PROBLEM STATEMENT: For the records below, give the count of lines holding the word "request" and nothing more.

(Collected data)
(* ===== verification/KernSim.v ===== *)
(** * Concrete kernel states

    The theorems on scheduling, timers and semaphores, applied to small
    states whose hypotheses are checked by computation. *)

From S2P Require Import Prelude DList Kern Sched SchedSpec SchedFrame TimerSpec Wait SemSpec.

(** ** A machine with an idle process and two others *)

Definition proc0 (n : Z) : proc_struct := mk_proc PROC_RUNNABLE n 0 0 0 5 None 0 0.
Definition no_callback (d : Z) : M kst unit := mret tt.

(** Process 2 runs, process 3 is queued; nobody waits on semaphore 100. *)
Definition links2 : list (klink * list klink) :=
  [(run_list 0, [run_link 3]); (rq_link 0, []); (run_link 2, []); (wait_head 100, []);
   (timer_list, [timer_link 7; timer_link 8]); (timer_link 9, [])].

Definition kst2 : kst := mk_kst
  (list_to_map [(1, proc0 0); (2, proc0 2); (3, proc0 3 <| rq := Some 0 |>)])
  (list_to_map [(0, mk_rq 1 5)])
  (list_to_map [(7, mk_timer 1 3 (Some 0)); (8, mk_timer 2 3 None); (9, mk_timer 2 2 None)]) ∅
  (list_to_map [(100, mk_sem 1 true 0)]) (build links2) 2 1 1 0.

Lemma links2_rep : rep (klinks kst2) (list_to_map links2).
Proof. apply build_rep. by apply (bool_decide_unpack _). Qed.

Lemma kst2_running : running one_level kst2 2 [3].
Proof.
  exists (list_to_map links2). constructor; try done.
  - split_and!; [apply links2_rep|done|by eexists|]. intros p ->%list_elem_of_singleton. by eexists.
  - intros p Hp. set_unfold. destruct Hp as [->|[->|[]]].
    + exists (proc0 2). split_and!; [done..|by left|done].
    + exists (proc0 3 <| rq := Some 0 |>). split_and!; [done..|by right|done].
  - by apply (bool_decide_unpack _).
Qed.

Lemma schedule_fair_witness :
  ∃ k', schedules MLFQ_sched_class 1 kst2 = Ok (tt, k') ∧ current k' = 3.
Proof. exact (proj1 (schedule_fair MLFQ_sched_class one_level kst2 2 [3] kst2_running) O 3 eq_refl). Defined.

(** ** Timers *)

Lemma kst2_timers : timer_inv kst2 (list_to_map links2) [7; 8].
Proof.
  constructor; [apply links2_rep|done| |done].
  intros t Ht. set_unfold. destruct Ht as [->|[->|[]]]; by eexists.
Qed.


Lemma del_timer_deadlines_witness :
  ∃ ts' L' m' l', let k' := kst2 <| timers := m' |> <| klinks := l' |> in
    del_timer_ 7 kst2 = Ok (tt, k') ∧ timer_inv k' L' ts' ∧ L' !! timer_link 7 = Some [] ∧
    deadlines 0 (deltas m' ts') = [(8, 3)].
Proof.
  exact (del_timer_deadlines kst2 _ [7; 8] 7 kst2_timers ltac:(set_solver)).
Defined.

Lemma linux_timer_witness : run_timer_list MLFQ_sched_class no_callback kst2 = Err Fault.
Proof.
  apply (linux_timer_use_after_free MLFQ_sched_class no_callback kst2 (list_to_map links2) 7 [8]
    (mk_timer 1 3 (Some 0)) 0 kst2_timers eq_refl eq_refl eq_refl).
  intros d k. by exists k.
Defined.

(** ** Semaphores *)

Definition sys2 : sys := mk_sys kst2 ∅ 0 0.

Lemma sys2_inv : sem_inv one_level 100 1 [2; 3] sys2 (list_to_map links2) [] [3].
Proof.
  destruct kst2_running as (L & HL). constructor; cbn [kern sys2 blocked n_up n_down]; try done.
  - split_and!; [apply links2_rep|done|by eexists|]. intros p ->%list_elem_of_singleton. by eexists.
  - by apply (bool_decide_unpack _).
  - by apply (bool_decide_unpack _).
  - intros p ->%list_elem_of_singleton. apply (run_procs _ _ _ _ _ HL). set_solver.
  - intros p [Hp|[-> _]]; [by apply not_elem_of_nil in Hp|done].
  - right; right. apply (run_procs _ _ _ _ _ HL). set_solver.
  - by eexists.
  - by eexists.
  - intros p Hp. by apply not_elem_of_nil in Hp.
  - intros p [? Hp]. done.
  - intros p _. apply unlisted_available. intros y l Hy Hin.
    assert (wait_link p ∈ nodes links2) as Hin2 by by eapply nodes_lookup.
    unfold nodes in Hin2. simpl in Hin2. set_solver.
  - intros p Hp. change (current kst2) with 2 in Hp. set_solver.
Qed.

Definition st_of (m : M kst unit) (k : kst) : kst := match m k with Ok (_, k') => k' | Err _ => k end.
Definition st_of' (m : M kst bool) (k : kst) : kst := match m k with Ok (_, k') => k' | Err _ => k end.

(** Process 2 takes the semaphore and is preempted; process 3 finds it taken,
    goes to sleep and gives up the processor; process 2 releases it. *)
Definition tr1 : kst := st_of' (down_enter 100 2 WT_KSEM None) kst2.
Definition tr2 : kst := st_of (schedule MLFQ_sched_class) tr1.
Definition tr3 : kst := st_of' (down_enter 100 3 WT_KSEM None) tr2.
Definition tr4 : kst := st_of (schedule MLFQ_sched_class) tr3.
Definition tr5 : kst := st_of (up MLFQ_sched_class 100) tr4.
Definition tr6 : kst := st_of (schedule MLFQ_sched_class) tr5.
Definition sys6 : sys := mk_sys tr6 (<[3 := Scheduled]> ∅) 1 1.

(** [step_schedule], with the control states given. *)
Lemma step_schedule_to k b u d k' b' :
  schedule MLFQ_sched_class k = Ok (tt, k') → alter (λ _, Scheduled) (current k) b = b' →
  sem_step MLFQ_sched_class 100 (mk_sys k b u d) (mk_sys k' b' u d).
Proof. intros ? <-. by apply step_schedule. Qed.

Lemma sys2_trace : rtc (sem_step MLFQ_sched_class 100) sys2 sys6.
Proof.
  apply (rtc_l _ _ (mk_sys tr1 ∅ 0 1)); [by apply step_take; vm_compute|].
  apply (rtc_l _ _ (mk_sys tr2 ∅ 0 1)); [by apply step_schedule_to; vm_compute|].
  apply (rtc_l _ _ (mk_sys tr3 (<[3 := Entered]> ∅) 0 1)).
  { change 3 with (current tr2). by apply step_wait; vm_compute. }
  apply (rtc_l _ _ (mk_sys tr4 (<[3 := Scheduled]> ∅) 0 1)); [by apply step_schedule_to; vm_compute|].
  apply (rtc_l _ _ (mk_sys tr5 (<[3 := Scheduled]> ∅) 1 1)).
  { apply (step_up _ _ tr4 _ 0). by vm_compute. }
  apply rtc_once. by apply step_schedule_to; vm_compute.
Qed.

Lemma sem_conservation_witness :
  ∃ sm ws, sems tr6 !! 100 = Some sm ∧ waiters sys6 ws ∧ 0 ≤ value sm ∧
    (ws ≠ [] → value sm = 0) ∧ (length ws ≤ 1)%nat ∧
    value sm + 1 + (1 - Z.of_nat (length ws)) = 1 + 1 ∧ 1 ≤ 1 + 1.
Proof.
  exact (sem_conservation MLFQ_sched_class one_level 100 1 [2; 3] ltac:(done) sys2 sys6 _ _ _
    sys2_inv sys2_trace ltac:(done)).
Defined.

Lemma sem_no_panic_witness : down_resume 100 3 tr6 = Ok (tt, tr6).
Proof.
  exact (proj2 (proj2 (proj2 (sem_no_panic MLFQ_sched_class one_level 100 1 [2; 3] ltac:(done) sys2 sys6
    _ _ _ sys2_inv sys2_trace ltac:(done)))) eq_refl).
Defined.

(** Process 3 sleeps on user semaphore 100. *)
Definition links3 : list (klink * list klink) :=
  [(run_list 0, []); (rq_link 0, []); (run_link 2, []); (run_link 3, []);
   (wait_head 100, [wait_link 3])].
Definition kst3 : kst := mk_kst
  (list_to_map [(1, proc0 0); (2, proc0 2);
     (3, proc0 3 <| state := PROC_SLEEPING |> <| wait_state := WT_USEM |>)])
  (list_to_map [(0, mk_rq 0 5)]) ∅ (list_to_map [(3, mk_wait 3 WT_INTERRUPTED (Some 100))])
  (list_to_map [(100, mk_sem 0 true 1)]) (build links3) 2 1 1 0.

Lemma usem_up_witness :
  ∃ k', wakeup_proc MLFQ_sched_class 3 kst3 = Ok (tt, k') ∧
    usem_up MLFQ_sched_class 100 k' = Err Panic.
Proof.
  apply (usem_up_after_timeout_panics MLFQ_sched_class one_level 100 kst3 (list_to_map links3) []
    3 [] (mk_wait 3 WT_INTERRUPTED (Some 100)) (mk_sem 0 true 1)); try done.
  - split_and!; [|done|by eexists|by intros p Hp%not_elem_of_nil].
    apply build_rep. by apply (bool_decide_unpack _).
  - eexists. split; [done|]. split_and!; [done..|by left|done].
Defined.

==

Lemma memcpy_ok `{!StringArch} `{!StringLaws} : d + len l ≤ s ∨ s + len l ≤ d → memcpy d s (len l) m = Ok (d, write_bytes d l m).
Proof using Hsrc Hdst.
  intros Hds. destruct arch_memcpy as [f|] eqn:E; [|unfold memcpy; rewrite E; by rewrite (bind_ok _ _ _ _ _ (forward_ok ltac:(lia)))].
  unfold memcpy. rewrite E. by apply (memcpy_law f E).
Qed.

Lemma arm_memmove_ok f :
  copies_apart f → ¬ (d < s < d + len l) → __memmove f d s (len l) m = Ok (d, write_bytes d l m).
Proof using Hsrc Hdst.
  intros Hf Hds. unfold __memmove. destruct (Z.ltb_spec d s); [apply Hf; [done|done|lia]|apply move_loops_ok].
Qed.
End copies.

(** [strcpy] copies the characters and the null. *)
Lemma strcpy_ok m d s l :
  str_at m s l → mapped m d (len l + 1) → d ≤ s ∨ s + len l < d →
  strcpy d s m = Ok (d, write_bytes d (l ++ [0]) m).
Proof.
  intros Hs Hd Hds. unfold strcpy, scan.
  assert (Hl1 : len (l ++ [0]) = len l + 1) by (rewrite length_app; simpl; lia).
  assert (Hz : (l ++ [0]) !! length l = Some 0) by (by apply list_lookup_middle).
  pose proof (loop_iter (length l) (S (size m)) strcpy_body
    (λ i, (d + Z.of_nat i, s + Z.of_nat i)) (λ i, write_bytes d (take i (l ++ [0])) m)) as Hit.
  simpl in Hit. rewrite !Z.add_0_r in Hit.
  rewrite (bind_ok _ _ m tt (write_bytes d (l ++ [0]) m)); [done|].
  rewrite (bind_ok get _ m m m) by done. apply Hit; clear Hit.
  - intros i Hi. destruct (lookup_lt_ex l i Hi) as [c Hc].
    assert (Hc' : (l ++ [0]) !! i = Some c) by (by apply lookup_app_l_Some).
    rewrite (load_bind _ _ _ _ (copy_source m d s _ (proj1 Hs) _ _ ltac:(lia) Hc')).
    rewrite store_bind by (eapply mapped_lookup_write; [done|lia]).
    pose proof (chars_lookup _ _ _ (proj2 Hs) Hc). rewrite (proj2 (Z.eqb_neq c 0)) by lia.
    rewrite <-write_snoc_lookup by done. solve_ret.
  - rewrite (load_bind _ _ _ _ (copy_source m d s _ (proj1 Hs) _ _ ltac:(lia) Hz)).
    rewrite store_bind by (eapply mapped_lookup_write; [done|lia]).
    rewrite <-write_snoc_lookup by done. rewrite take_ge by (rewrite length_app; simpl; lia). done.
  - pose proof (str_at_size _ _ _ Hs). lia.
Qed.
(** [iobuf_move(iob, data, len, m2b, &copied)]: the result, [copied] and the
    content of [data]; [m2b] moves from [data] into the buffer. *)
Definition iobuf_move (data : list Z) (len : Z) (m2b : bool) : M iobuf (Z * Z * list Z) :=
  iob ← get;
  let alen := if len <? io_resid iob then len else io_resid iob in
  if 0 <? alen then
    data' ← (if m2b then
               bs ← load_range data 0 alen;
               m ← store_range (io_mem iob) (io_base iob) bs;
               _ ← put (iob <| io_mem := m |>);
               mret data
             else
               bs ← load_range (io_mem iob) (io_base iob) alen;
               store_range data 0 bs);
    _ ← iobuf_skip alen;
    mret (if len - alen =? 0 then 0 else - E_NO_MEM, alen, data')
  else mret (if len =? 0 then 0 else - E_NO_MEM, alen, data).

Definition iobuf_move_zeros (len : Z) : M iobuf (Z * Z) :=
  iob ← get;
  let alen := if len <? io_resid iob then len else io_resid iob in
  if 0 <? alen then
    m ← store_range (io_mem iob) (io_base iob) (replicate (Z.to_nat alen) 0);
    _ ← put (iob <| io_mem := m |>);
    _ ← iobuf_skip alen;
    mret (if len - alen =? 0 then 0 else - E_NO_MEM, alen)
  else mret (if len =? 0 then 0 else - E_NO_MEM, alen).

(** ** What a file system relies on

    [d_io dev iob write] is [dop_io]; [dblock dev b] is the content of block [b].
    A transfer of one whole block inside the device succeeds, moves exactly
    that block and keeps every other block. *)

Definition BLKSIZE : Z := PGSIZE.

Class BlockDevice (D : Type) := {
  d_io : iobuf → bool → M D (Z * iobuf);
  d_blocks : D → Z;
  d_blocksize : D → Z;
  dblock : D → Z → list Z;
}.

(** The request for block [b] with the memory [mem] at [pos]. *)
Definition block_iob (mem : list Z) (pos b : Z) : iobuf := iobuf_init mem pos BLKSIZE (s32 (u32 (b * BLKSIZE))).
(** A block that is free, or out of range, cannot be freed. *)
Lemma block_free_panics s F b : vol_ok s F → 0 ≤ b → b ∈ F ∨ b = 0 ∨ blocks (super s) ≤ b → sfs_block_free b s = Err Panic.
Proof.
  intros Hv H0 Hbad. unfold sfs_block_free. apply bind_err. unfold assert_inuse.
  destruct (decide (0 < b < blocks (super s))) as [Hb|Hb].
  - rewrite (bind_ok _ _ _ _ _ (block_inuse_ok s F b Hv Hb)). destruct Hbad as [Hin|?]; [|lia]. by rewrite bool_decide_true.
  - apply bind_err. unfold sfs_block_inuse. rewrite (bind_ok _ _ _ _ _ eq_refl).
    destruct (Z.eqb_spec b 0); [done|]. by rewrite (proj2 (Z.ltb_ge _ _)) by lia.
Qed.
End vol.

---

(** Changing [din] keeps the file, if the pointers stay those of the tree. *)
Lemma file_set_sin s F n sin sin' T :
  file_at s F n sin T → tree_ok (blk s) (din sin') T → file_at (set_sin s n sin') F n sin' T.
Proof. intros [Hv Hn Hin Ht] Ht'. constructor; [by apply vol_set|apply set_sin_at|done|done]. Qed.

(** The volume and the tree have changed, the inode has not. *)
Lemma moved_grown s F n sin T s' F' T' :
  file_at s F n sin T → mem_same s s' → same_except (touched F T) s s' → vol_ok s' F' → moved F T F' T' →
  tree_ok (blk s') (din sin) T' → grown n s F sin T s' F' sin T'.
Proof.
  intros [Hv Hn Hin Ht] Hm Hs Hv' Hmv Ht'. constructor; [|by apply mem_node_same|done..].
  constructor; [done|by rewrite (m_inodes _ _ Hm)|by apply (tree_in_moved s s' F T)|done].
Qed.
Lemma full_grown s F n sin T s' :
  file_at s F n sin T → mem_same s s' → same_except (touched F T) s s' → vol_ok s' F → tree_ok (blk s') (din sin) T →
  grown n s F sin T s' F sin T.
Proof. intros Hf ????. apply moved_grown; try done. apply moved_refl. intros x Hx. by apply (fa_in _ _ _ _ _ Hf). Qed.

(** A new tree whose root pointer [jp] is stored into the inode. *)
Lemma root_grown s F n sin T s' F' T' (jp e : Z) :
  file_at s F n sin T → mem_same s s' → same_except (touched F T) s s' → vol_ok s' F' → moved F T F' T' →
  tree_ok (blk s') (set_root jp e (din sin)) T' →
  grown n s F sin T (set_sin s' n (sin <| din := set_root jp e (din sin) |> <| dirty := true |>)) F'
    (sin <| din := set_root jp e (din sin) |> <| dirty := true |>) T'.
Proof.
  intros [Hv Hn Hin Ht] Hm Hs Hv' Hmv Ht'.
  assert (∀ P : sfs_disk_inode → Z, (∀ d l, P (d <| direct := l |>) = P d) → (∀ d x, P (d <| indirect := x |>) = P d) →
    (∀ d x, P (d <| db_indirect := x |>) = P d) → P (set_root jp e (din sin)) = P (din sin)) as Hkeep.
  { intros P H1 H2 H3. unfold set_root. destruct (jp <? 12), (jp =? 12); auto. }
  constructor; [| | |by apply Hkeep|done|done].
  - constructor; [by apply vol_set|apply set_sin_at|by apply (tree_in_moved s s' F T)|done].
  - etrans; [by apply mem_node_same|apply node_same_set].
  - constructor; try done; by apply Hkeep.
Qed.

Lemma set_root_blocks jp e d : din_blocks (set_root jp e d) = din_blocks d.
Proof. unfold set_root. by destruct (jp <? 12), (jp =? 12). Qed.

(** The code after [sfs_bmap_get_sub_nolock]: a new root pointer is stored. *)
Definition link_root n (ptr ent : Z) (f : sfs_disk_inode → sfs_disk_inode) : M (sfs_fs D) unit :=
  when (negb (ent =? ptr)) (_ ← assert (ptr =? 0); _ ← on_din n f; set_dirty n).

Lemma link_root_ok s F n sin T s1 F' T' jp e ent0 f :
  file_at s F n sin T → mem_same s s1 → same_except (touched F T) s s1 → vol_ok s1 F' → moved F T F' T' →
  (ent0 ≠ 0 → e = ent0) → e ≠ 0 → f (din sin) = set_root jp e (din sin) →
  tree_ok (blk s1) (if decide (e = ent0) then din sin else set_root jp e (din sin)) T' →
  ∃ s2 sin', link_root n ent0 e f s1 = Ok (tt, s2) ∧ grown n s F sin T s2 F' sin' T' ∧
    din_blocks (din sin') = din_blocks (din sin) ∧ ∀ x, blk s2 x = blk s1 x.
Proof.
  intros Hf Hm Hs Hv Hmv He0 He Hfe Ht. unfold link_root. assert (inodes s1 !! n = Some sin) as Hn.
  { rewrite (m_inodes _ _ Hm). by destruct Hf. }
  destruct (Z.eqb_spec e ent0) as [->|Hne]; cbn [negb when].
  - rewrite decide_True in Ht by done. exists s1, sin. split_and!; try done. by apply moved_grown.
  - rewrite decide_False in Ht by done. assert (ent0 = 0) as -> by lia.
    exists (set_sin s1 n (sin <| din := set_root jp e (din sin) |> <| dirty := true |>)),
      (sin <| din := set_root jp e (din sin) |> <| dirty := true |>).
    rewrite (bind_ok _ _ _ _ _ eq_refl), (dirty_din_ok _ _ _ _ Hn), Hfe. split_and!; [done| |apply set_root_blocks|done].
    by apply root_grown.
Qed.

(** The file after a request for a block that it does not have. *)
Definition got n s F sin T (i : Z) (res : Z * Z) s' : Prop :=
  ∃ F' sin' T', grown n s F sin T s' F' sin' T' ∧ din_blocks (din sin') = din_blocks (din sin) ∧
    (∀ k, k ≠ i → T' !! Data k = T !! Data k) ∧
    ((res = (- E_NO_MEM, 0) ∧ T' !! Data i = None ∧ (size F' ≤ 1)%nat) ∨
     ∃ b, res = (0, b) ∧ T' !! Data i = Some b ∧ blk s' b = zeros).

REPLY TO THE TASK: 2